**WHAT TO WORK ON**: For the records below, output each line exactly as it appears, from the first through the line with "and the next opening. *)".

**EXTRACTED ENTRIES**:
(* ===== verification/ReplMain.v ===== *)
(** * Whole sessions

    A session gives back every snapshot it took, in any state and under any
    failing system calls; and the program as a whole: opening, a session, closing,
    and the next opening. *)

From S2P Require Import Prelude OrdMap GoIO IOLogic MemTable Versions SSTable Table Merge Metrics FileNames EngineState EngineLogic EngineInv Engine EngineRead EngineFlush EngineLogs EngineWrite EngineCompact EngineOpen Store EngineRestart EngineClose Scan ScanRead EngineFrame Repl ReplStore.
From S2P Require Wal SkipList Bloom.
From stdpp Require Import base gmap sets list strings numbers fin_maps sorting.
Open Scope nat_scope.

Section repl.
Context `{FM : Bloom.FloatMath} `{FL : Flate}.
Context (coins : N -> list bool).

(** ** Snapshots *)

Lemma ebind_inl {A B} (m : E A) (k : A -> E B) e w e' b w' :
  ebind m k e w = (Ok (e', inl b), w') -> exists a e1 w1, m e w = (Ok (e1, inl a), w1) /\ k a e1 w1 = (Ok (e', inl b), w').
Proof. unfold ebind, bind. destruct (m e w) as [[[e1 [a|err]]|?|] w1]; [|done..]. intros H. by exists a, e1, w1. Qed.

(** The open snapshots, when [snap] was taken in a state with those of [f]. *)
Definition opened_on (f : string * gmap N Z) (snap : option Snapshot_) (e : Engine) : Prop :=
  match snap with
  | None => fixed e = f
  | Some s => s_closed s = false /\ fixed e = (f.1, <[s_seq s := (default 0 (f.2 !! s_seq s) + 1)%Z]> f.2)
  end.

Lemma opened_on_same f snap e e' : opened_on f snap e -> fixed e' = fixed e -> opened_on f snap e'.
Proof. unfold opened_on. destruct snap; intros H ->; done. Qed.

(** Taking a snapshot and closing it cancel. *)
Lemma opened_Snapshot f e w e' s w' :
  opened_on f None e -> Snapshot e w = (Ok (e', inl s), w') -> opened_on f (Some s) e'.
Proof.
  cbn. intros <-. unfold Snapshot, snapshot_load, snapshot_register, ebind, eget, bind, ret. destruct (e_closed e); [done|].
  intros [= <- <- _]. done.
Qed.

Lemma opened_Close f s e w e' r w' :
  map_Forall (fun _ n => (1 <= n)%Z) f.2 -> opened_on f (Some s) e -> Snapshot_Close s e w = (Ok (e', inl r), w') -> opened_on f None e'.
Proof.
  destruct f as [d S0]. cbn. intros Hp [Hc [= Hd Ha]]. unfold Snapshot_Close. rewrite Hc. unfold ebind, emod, gauge_add, bind, ret, eret. cbn.
  intros [= <- _ _]. unfold fixed. cbn. rewrite Hd, Ha, lookup_insert_eq. cbn. f_equal. destruct (S0 !! s_seq s) as [n|] eqn:En; cbn.
  - specialize (Hp _ _ En). cbn in Hp. replace (n + 1 - 1)%Z with n by lia. rewrite (proj2 (Z.leb_gt _ _)) by lia.
    rewrite insert_insert_eq. by apply insert_id.
  - by apply delete_insert_id.
Qed.

Lemma calm_runScan snap start end_ limit : calm (runScan snap start end_ limit).
Proof.
  assert (forall fuel limit count it, touches (fun _ => True) (scan_print fuel limit count it)) as Hp.
  { induction fuel as [|fuel IH]; intros; cbn [scan_print]; frame. }
  unfold runScan. quietly.
Qed.

(** A line leaves at most its own snapshot open. *)
Lemma opened_line f snap text e w e' snap' out go w' :
  map_Forall (fun _ n => (1 <= n)%Z) f.2 -> opened_on f snap e ->
  run_line coins snap text e w = (Ok (e', inl (snap', out, go)), w') -> opened_on f snap' e'.
Proof.
  intros Hp Ho.
  assert (forall m, calm m -> keep_snap snap m e w = (Ok (e', inl (snap', out, go)), w') -> opened_on f snap' e') as Hkeep.
  { intros m Hm (o & e1 & w1 & E & [= <- <- _ _ _])%ebind_inl. eapply opened_on_same; [exact Ho|]. by apply Hm in E as [? _]. }
  assert (eret (snap, out, go) e w = (Ok (e', inl (snap', out, go)), w') -> opened_on f snap' e') as Hret by (by intros [= <- <- _]).
  unfold run_line. destruct (TrimSpace text) as [|a0 t0]; [intros [= <- <- _ _ _]; done|]. cbv zeta.
  destruct (String.eqb _ "PUT"); [apply Hkeep; unfold cmd_put; quietly|].
  destruct (String.eqb _ "GET"); [apply Hkeep; unfold cmd_get; quietly|].
  destruct (_ || _); [apply Hkeep; unfold cmd_delete; quietly|].
  destruct (String.eqb _ "SCAN"); [apply Hkeep; unfold cmd_scan; quietly; apply calm_runScan|].
  destruct (String.eqb _ "SNAPSHOT").
  { unfold move_snap, cmd_snapshot. intros ([snap1 o] & e1 & w1 & E & [= <- <- _ _ _])%ebind_inl. destruct snap as [s|]; [by injection E as <- <- _|].
    apply ebind_inl in E as (r & e2 & w2 & E & E2). unfold etry, bind in E. destruct (Snapshot e w) as [[[e3 [s|err]]|?|] w3] eqn:Es; [| |done..].
    - injection E as <- <- <-. injection E2 as <- <- _. by eapply opened_Snapshot.
    - injection E as <- <- <-. injection E2 as <- <- _. unfold Snapshot, snapshot_load, snapshot_register, ebind, eget, bind, ret in Es.
      destruct (e_closed e); [|done]. by injection Es as <- _ _. }
  destruct (String.eqb _ "SNAPSHOT-END").
  { unfold move_snap, cmd_snapshot_end. intros ([snap1 o] & e1 & w1 & E & [= <- <- _ _ _])%ebind_inl. destruct snap as [s|]; [|by injection E as <- <- _].
    apply ebind_inl in E as (r & e2 & w2 & E & [= <- <- _ _]). by eapply opened_Close. }
  destruct (String.eqb _ "STATS"); [apply Hkeep; quietly|].
  destruct (_ || _); intros [= <- <- _ _ _]; done.
Qed.

Lemma calm_run_work ws : calm (run_work ws).
Proof. unfold run_work, work_round. quietly. Qed.

Lemma opened_loop f lines snap e w e' snap' out w' :
  map_Forall (fun _ n => (1 <= n)%Z) f.2 -> opened_on f snap e ->
  repl_loop coins lines snap e w = (Ok (e', inl (snap', out)), w') -> opened_on f snap' e'.
Proof.
  intros Hp. revert snap e w out. induction lines as [|[ws text] lines IH]; intros snap e w out Ho; cbn [repl_loop];
    [by intros [= <- <- _ _]|].
  intros (u & e1 & w1 & E1 & H)%ebind_inl. apply calm_run_work in E1 as [E1 _]. pose proof (opened_on_same _ _ _ _ Ho E1) as Ho1.
  revert H. destruct (scannable text); intros H; [|by injection H as <- <- _ _].
  apply ebind_inl in H as ([[snap2 o] go] & e2 & w2 & E2 & H). pose proof (opened_line _ _ _ _ _ _ _ _ _ _ Hp Ho1 E2) as Ho2.
  revert H. destruct go; intros H; [|by injection H as <- <- _ _].
  apply ebind_inl in H as ([snap3 o3] & e3 & w3 & E3 & [= <- <- _ <-]). eapply IH; [exact Ho2|exact E3].
Qed.

Lemma opened_REPL dir lines e w e' out w' :
  map_Forall (fun _ n => (1 <= n)%Z) (e_activeSnapshots e) ->
  runREPL coins dir lines e w = (Ok (e', inl out), w') -> fixed e' = fixed e.
Proof.
  intros Hp ([snap o] & e1 & w1 & E1 & H)%ebind_inl.
  pose proof (opened_loop (fixed e) _ None _ _ _ _ _ _ Hp eq_refl E1) as Ho.
  apply ebind_inl in H as (u & e2 & w2 & E2 & [= <- _ _]). unfold close_snap in E2. destruct snap as [s|].
  - apply ebind_inl in E2 as (s' & e3 & w3 & E3 & [= <- _]). exact (opened_Close (fixed e) _ _ _ _ _ _ Hp Ho E3).
  - injection E2 as <- _. exact Ho.
Qed.

(** C11: a session gives back its snapshots.  Whatever the lines, the state and
    the failing system calls, a session that ends leaves open exactly the
    snapshots that were open before it, so the versions kept for it can go. *)
Theorem repl_closes_snapshots dir lines e w e' out w' :
  map_Forall (fun _ n => (1 <= n)%Z) (e_activeSnapshots e) ->
  runREPL coins dir lines e w = (Ok (e', inl out), w') -> e_activeSnapshots e' = e_activeSnapshots e.
Proof. intros Hp E. by injection (opened_REPL _ _ _ _ _ _ _ Hp E). Qed.

(** ** The program *)

Context `{HFL : !FlateLaws FL}.

(** The engine and the disk a program starts from in an empty directory. *)
Definition first_engine (dir : string) (f : flags) (clock : list Z) : Engine := new_store coins dir (engine_options f) clock.
Definition first_disk (dir : string) (w : world) : world := MkWorld (<[walFileName dir 1 := MkFile [] 0]> (w_files w)) [].

(** The limits of a program run: those of its lines, and of closing. *)
Definition main_within (dir : string) (f : flags) (clock : list Z) (lines : list (list work * string)) (ws : list work) (w : world) : Prop :=
  repl_within coins lines None (first_engine dir f clock) (first_disk dir w) /\
  match runREPL coins dir lines (first_engine dir f clock) (first_disk dir w) with
  | (Ok (e, _), w') => can_close ws e w'
  | _ => True
  end.

(** C7: the program keeps what it is told.  Run in a directory without a store,
    while no system call fails, whatever the background goroutines do between the
    lines and before they stop, the program opens one, prints what its lines mean
    on the empty map, and closes without an error.  Whoever opens the directory
    after it, with whatever options, reads the map the session ended with. *)
Theorem main_session_persists dir f clock lines ws w :
  w_faults w = [] -> vacant dir w -> config_ok (configured (engine_options f)) -> main_within dir f clock lines ws w ->
  exists out w1, main_repl coins dir f clock lines ws w = (Ok (banner dir ++ out), w1) /\
    prints (say_all lines (fresh_session (MkSpec ∅ 0) ∅)).1 out /\
    forall opts clock', exists e2 w2, Engine.Open coins dir opts clock' w1 = (Ok e2, w2) /\ forall key, key <> [] ->
      exists w3, getAt key unboundedSeq e2 w2 = (Ok (e2, lookup_answer (ss_sp (say_all lines (fresh_session (MkSpec ∅ 0) ∅)).2) key), w3).
Proof.
  intros Hw Hv Hc [Hl Hcc]. set (e0 := first_engine dir f clock) in *. set (w0 := first_disk dir w) in *.
  destruct (wp_run _ _ _ _ (session_REPL coins dir lines (MkSpec ∅ 0) ∅ nothing e0 w0 (new_store_models coins dir _ clock w0 Hc)
    (recorded_nothing _ _) (new_store_durable coins dir _ clock w Hv) eq_refl Hl)) as (r & e1 & w1 & E & (out & -> & Hout) & Hw1 & Hd1 & c1 & Hm1).
  assert (e_dir e1 = dir) as Hdir by (by injection (opened_REPL _ _ e0 w0 _ _ _ (map_Forall_empty _) E)).
  rewrite E in Hcc. destruct (Close_settles ws _ c1 e1 w1 Hm1 Hd1 Hw1 Hcc) as (e2 & w2 & E2 & Hw2 & _ & _ & _ & Hs). rewrite Hdir in Hs.
  exists out, w2. split_and!; [|done|].
  { unfold main_repl, bind, attempt. rewrite (Open_vacant coins dir _ clock w Hw Hv). fold (first_engine dir f clock) (first_disk dir w).
    fold e0 w0. rewrite E, E2. unfold ret. by rewrite app_nil_r. }
  intros opts clock'. destruct (settled_left_behind _ _ w2 (o_compress (configured opts)) Hs Hw2) as (q & ssts & rss & Hlb & Hq & Hn & _).
  destruct (Open_reads coins dir opts clock' q w2 [] ssts rss [] Hw2 Hlb ltac:(constructor) Hq) as (e3 & w3 & E3 & _ & _ & _ & _ & Hr).
  exists e3, w3. split; [done|]. intros key Hk. destruct (Hr key Hk) as (w4 & E4 & _). exists w4.
  rewrite E4. cbn. rewrite app_nil_r. by rewrite (live_lookup _ c1 e1 w1 key _ Hm1 (Hn key)).
Qed.
End repl.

**SOLUTION TO THE PROBLEM**:
(* ===== verification/ReplMain.v ===== *)
(** * Whole sessions

    A session gives back every snapshot it took, in any state and under any
    failing system calls; and the program as a whole: opening, a session, closing,
    and the next opening. *)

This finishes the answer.